▸ PROBLEM TO WORK ON: Copy each line below holding "Hsame".

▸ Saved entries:
- - -

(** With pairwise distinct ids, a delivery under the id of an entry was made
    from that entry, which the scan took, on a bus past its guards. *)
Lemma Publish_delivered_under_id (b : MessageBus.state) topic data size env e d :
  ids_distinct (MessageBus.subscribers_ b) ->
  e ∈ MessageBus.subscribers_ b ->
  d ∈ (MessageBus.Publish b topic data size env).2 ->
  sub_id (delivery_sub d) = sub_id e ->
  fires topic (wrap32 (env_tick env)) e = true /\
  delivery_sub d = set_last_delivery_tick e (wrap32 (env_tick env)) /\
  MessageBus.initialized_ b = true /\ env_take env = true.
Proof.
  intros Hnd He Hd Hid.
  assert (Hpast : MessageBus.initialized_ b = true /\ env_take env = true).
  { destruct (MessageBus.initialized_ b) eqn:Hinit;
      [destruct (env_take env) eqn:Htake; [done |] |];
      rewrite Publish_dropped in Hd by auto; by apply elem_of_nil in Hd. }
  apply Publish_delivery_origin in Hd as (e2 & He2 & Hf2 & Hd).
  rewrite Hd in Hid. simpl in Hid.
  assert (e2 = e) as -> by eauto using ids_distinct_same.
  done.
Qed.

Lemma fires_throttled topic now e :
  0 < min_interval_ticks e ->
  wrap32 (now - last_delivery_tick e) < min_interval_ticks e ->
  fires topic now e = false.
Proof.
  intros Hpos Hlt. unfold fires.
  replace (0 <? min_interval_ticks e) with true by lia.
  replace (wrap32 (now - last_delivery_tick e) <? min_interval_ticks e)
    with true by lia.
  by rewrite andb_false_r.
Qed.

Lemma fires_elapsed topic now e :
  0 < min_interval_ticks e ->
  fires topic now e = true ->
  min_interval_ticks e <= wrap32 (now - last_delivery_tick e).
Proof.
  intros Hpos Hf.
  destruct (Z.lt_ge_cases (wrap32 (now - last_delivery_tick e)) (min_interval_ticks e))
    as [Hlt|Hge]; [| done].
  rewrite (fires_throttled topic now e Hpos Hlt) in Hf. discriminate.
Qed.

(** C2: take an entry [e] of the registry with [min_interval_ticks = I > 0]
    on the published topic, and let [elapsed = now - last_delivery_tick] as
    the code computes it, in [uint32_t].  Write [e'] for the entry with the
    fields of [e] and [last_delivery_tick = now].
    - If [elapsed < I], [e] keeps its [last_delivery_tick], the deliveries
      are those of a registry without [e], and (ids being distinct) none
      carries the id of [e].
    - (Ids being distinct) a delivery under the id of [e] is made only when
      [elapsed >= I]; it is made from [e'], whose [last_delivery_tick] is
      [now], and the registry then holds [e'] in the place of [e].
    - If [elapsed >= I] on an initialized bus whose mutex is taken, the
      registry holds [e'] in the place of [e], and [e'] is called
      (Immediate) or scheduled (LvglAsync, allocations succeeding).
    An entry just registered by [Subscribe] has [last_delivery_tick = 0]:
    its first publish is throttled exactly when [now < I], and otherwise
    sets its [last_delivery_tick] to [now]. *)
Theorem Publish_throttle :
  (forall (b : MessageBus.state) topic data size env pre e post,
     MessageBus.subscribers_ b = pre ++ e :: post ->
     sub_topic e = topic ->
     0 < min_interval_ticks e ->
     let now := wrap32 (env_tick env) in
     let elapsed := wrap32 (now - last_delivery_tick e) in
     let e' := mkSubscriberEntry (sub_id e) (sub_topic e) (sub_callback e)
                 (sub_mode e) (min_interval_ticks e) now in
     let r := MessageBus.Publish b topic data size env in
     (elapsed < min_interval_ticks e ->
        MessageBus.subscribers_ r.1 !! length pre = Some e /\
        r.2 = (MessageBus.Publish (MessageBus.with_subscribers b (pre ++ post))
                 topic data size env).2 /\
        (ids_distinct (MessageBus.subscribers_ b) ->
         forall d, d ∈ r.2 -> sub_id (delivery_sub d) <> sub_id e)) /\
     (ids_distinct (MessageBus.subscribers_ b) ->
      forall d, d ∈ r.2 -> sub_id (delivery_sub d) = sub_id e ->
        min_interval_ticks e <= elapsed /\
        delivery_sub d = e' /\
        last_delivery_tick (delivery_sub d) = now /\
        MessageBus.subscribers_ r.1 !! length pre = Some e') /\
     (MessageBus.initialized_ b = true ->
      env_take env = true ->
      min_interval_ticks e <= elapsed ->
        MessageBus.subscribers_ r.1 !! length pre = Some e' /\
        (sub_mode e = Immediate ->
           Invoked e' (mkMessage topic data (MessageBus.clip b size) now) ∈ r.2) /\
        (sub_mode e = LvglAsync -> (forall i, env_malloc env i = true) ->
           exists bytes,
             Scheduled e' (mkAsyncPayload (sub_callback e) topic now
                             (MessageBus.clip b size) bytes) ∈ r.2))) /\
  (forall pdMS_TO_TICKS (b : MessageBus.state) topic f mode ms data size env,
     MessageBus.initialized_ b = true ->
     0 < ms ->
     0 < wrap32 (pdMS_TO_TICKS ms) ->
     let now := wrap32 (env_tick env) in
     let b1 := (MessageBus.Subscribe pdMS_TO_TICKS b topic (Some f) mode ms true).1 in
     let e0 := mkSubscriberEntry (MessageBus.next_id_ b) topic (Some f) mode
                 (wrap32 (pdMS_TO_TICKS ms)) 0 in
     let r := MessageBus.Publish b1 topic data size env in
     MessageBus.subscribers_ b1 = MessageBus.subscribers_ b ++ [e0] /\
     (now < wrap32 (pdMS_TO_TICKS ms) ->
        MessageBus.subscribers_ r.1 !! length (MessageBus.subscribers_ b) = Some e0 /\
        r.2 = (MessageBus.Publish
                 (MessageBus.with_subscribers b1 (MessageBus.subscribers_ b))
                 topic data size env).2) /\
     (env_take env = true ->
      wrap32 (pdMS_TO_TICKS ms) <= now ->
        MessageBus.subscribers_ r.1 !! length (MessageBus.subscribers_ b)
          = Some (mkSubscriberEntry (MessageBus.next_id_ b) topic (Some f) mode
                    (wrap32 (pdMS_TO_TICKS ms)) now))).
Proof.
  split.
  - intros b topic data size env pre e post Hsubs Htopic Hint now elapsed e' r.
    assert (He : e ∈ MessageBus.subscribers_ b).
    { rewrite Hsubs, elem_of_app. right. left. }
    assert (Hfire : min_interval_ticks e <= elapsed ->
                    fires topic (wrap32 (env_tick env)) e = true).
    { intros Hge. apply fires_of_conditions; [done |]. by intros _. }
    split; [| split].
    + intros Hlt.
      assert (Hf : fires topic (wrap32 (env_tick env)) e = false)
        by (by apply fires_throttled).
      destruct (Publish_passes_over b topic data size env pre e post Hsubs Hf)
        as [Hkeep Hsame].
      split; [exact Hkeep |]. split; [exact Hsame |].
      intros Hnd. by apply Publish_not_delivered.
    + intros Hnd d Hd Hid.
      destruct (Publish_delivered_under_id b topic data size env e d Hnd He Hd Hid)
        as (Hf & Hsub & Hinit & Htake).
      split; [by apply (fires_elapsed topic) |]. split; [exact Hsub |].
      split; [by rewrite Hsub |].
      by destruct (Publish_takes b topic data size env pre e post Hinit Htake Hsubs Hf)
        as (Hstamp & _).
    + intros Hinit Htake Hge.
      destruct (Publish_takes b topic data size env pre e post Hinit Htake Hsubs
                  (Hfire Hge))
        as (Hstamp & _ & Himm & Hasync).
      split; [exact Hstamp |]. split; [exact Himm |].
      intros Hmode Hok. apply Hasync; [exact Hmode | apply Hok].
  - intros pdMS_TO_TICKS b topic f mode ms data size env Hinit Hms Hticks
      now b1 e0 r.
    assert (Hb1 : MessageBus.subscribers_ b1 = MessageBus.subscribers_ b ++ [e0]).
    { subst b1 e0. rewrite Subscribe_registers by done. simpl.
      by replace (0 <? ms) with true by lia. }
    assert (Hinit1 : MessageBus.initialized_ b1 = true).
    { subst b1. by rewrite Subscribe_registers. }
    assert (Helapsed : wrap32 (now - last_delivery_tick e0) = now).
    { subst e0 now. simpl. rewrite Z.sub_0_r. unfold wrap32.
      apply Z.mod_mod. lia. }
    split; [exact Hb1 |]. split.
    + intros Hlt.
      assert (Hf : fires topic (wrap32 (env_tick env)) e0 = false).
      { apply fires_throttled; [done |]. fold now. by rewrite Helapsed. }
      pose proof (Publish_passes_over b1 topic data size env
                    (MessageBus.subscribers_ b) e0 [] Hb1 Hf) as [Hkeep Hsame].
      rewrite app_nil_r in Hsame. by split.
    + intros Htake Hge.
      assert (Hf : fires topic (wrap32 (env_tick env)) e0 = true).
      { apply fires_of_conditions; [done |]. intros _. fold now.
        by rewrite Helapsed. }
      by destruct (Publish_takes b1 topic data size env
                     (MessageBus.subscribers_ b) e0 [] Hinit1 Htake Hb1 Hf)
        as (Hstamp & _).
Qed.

- - -

▸ ANSWER BOX:
        as [Hkeep Hsame].
      split; [exact Hkeep |]. split; [exact Hsame |].
                    (MessageBus.subscribers_ b) e0 [] Hb1 Hf) as [Hkeep Hsame].
      rewrite app_nil_r in Hsame. by split.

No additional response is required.